(TASK TO CARRY OUT) Which lines below fall between the one containing "intros Hkey. unfold" and the one containing "assert (Hkey : no_valid_key (Some"? Repeat them exactly, counting both of those lines, and add nothing else.

+++ MATERIALS PROVIDED

(** *** Storage failures between two writes *)

(** Failures in the middle leave a mixed state. When the item [DELETE] of an
    update fails, the answer is 400, the order rows of the id already carry
    the new name and totals, and the item rows are the old ones. When the
    order [DELETE] of a delete fails, the answer is 400, the order rows are
    all still there, and the items of the id are gone. *)
Theorem middle_failure_leaves_mixed_state s id b m fi ff :
  let r := update_order_items id b (mk_update_faults None (Some m) fi ff) s in
  let r' := remove_order id (mk_delete_faults None (Some m)) s in
  snd r = status_json 400 (error_body m)
  /\ order_items (fst r) = order_items s
  /\ map o_id (orders (fst r)) = map o_id (orders s)
  /\ (forall o, In o (orders (fst r)) -> o_id o = id ->
                o_customerName o = customerName b
                /\ o_totalPrice o = totalPrice b
                /\ o_totalCarbonSaved o = totalCarbonSaved b)
  /\ snd r' = status_json 400 (error_body m)
  /\ orders (fst r') = orders s
  /\ items_of id (fst r') = [].
Proof.
  cbv zeta. unfold update_order_items, remove_order.
  cbn [uf_update uf_delete df_items df_order update_order fst snd orders order_items
       delete_items].
  split; [reflexivity |]. split; [reflexivity |].
  split; [apply map_o_id_set_scalars |]. split; [| split; [reflexivity |]].
  - intros o Hin Hid. apply in_map_iff in Hin as [o' [He Hin]]. subst o.
    unfold set_scalars in *. destruct (o_id o' =? id) eqn:Hq; cbn; [auto |].
    apply Z.eqb_neq in Hq. contradiction.
  - split; [reflexivity |]. unfold items_of. cbn [order_items].
    apply (filter_neg_pos (fun i => i_orderId i =? id)).
Qed.

(** *** Two properties of the first part, at a store *)

Lemma integrity_preserved_witness :
  referential_integrity one_order
  /\ (forall id b f,
        PutOrder 1 bob first_item_fails = PutOrder id b f -> has_order one_order id = true)
  /\ referential_integrity (fst (handle (PutOrder 1 bob first_item_fails) one_order)).
Proof.
  assert (Hri : referential_integrity one_order).
  { intros i [<- | []]. reflexivity. }
  assert (Hput : forall id b f,
             PutOrder 1 bob first_item_fails = PutOrder id b f ->
             has_order one_order id = true).
  { intros id b f He. injection He as <- _ _. reflexivity. }
  split; [exact Hri |]. split; [exact Hput |].
  exact (integrity_preserved (PutOrder 1 bob first_item_fails) one_order Hri Hput).
Defined.

Lemma create_then_read_witness :
  ids_bounded empty_db
  /\ referential_integrity empty_db
  /\ items alice <> []
  /\ Forall numbers_kept (items alice)
  /\ let r := create_order "2026-01-01 10:00:00" "2026-01-01T10:00:00.000Z" alice
                (mk_create_faults None (repeat None 0) None) empty_db in
     option_map row_id (data_of (snd r)) = Some (Some (VInt (orders_seq empty_db + 1)))
     /\ exists entries,
          option_map row_items
            (data_of (snd (read_order (orders_seq empty_db + 1) None (fst r))))
          = Some (Some (VArr entries))
          /\ Forall2 shows_supplied (items alice) entries.
Proof.
  assert (Hb : ids_bounded empty_db) by (intros o []).
  assert (Hri : referential_integrity empty_db) by (intros i []).
  assert (Hne : items alice <> []) by discriminate.
  assert (Hkept : Forall numbers_kept (items alice))
    by (repeat constructor; vm_compute; reflexivity).
  split; [exact Hb |]. split; [exact Hri |]. split; [exact Hne |].
  split; [exact Hkept |].
  exact (create_then_read "2026-01-01 10:00:00" "2026-01-01T10:00:00.000Z" alice 0
           empty_db Hb Hri Hne Hkept).
Defined.

End RepositoryFacts.

(** ** More on the AI proxy *)

Module ProxyFacts.
Import Js Binary64 Prompts Health EstimateText JsFacts Binary64Facts PromptsFacts.

(** The status of [/api/prompts] is 200 or 500, and it is 500 exactly when a
    valid key is configured, the provider call fails, and the prompt contains
    neither marker. *)
Theorem prompts_status key prompt random provider :
  let r := prompts key prompt random provider in
  (status r = 200 \/ status r = 500)
  /\ (status r = 500 <->
      no_valid_key key = false
      /\ (exists m, provider = Throws m)
      /\ includes prompt estimate_marker = false
      /\ includes prompt suggestions_marker = false).
Proof.
  cbv zeta. unfold prompts, fallback_without_key, fallback_on_error.
  destruct (no_valid_key key); [| destruct provider as [text | m]];
    destruct (includes prompt estimate_marker);
    destruct (includes prompt suggestions_marker); cbn [status];
    (split; [auto |]); split;
    try discriminate; try (intros (? & ? & ? & ?); discriminate);
    try (intros (_ & [m' Hm] & _); discriminate Hm).
  - intros _. repeat split. exists m. reflexivity.
  - intros _. reflexivity.
Qed.

(** Without a valid key the provider is not consulted: the answer has status
    200 whatever the provider would do; and a prompt without the estimate
    marker gets the advice when it contains the suggestions marker and the
    apology otherwise, whatever [Math.random()] would yield. *)
Theorem without_key_provider_unused key prompt random random' provider provider' :
  no_valid_key key = true ->
  prompts key prompt random provider = prompts key prompt random provider'
  /\ status (prompts key prompt random provider) = 200
  /\ (includes prompt estimate_marker = false ->
      prompts key prompt random provider
      = mk_response 200
          (VObj [("response",
                  VStr (if includes prompt suggestions_marker then advice else apology))])
      /\ prompts key prompt random' provider' = prompts key prompt random provider).
Proof.
  intros Hkey. unfold prompts. rewrite Hkey. unfold fallback_without_key.
  split; [reflexivity |]. split.
  - destruct (includes prompt estimate_marker);
      [| destruct (includes prompt suggestions_marker)]; reflexivity.
  - intros ->. destruct (includes prompt suggestions_marker); split; reflexivity.
Qed.

Lemma without_key_provider_unused_witness :
  no_valid_key (Some "your-fallback-key-here") = true
  /\ prompts (Some "your-fallback-key-here") "any suggestions to reduce carbon footprint?"
       0 (Text "") 
     = prompts (Some "your-fallback-key-here") "any suggestions to reduce carbon footprint?"
         0 (Throws "")
  /\ status (prompts (Some "your-fallback-key-here")
               "any suggestions to reduce carbon footprint?" 0 (Text "")) = 200
  /\ (includes "any suggestions to reduce carbon footprint?" estimate_marker = false ->
      prompts (Some "your-fallback-key-here")
        "any suggestions to reduce carbon footprint?" 0 (Text "")
      = mk_response 200
          (VObj [("response",
                  VStr (if includes "any suggestions to reduce carbon footprint?"
                             suggestions_marker then advice else apology))])
      /\ prompts (Some "your-fallback-key-here")
           "any suggestions to reduce carbon footprint?" 1 (Throws "")
         = prompts (Some "your-fallback-key-here")
             "any suggestions to reduce carbon footprint?" 0 (Text "")).
Proof.
  assert (Hkey : no_valid_key (Some "your-fallback-key-here") = true) by reflexivity.
  split; [exact Hkey |].
  exact (without_key_provider_unused (Some "your-fallback-key-here")
           "any suggestions to reduce carbon footprint?" 0 1 (Text "") (Throws "") Hkey).
Defined.

Lemma read_decimal_apology : read_decimal apology = None.
Proof. vm_compute. reflexivity. Qed.

(** Without a valid key, the answer is the numeric estimate exactly when
    "Estimate the carbon footprint" occurs somewhere in the prompt. *)
Theorem estimate_iff_marker_occurs key prompt random provider :
  no_valid_key key = true -> is_random random ->
  (response_text (prompts key prompt random provider)
   = Some (toFixed 2 (fallbackEstimate random))
   <-> exists pre post, prompt = pre ++ "Estimate the carbon footprint" ++ post).
Proof.
  intros Hkey Hr. rewrite <- (includes_occurs prompt "Estimate the carbon footprint").
  fold estimate_marker. unfold prompts. rewrite Hkey. unfold fallback_without_key.
  pose proof (read_decimal_place_point _
                (nearest_scaled_range _ (fallbackEstimate_range random Hr))) as Hread.
  fold (toFixed 2 (fallbackEstimate random)) in Hread.
  remember (toFixed 2 (fallbackEstimate random)) as t eqn:Ht. clear Ht.
  destruct (includes prompt estimate_marker).
  - split; reflexivity.
  - split; [| discriminate].
    destruct (includes prompt suggestions_marker); cbn; intros H;
      injection H as H; rewrite <- H in Hread;
      [rewrite read_decimal_advice in Hread | rewrite read_decimal_apology in Hread];
      discriminate.
Qed.

Lemma estimate_iff_marker_occurs_witness :
  no_valid_key None = true
  /\ is_random 0
  /\ (response_text (prompts None "Estimate the carbon footprint" 0 (Text ""))
      = Some (toFixed 2 (fallbackEstimate 0))
      <-> exists pre post,
            "Estimate the carbon footprint"
            = pre ++ "Estimate the carbon footprint" ++ post).
Proof.
  assert (Hkey : no_valid_key None = true) by reflexivity.
  assert (Hr : is_random 0)
    by (split; [apply Z.leb_le | apply Z.ltb_lt]; vm_compute; reflexivity).
  split; [exact Hkey |]. split; [exact Hr |].
  exact (estimate_iff_marker_occurs None "Estimate the carbon footprint" 0 (Text "")
           Hkey Hr).
Defined.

++++++

(TASK OUTPUT)
  intros Hkey. unfold prompts. rewrite Hkey. unfold fallback_without_key.
  split; [reflexivity |]. split.
  - destruct (includes prompt estimate_marker);
      [| destruct (includes prompt suggestions_marker)]; reflexivity.
  - intros ->. destruct (includes prompt suggestions_marker); split; reflexivity.
Qed.

Lemma without_key_provider_unused_witness :
  no_valid_key (Some "your-fallback-key-here") = true
  /\ prompts (Some "your-fallback-key-here") "any suggestions to reduce carbon footprint?"
       0 (Text "") 
     = prompts (Some "your-fallback-key-here") "any suggestions to reduce carbon footprint?"
         0 (Throws "")
  /\ status (prompts (Some "your-fallback-key-here")
               "any suggestions to reduce carbon footprint?" 0 (Text "")) = 200
  /\ (includes "any suggestions to reduce carbon footprint?" estimate_marker = false ->
      prompts (Some "your-fallback-key-here")
        "any suggestions to reduce carbon footprint?" 0 (Text "")
      = mk_response 200
          (VObj [("response",
                  VStr (if includes "any suggestions to reduce carbon footprint?"
                             suggestions_marker then advice else apology))])
      /\ prompts (Some "your-fallback-key-here")
           "any suggestions to reduce carbon footprint?" 1 (Throws "")
         = prompts (Some "your-fallback-key-here")
             "any suggestions to reduce carbon footprint?" 0 (Text "")).
Proof.
  assert (Hkey : no_valid_key (Some "your-fallback-key-here") = true) by reflexivity.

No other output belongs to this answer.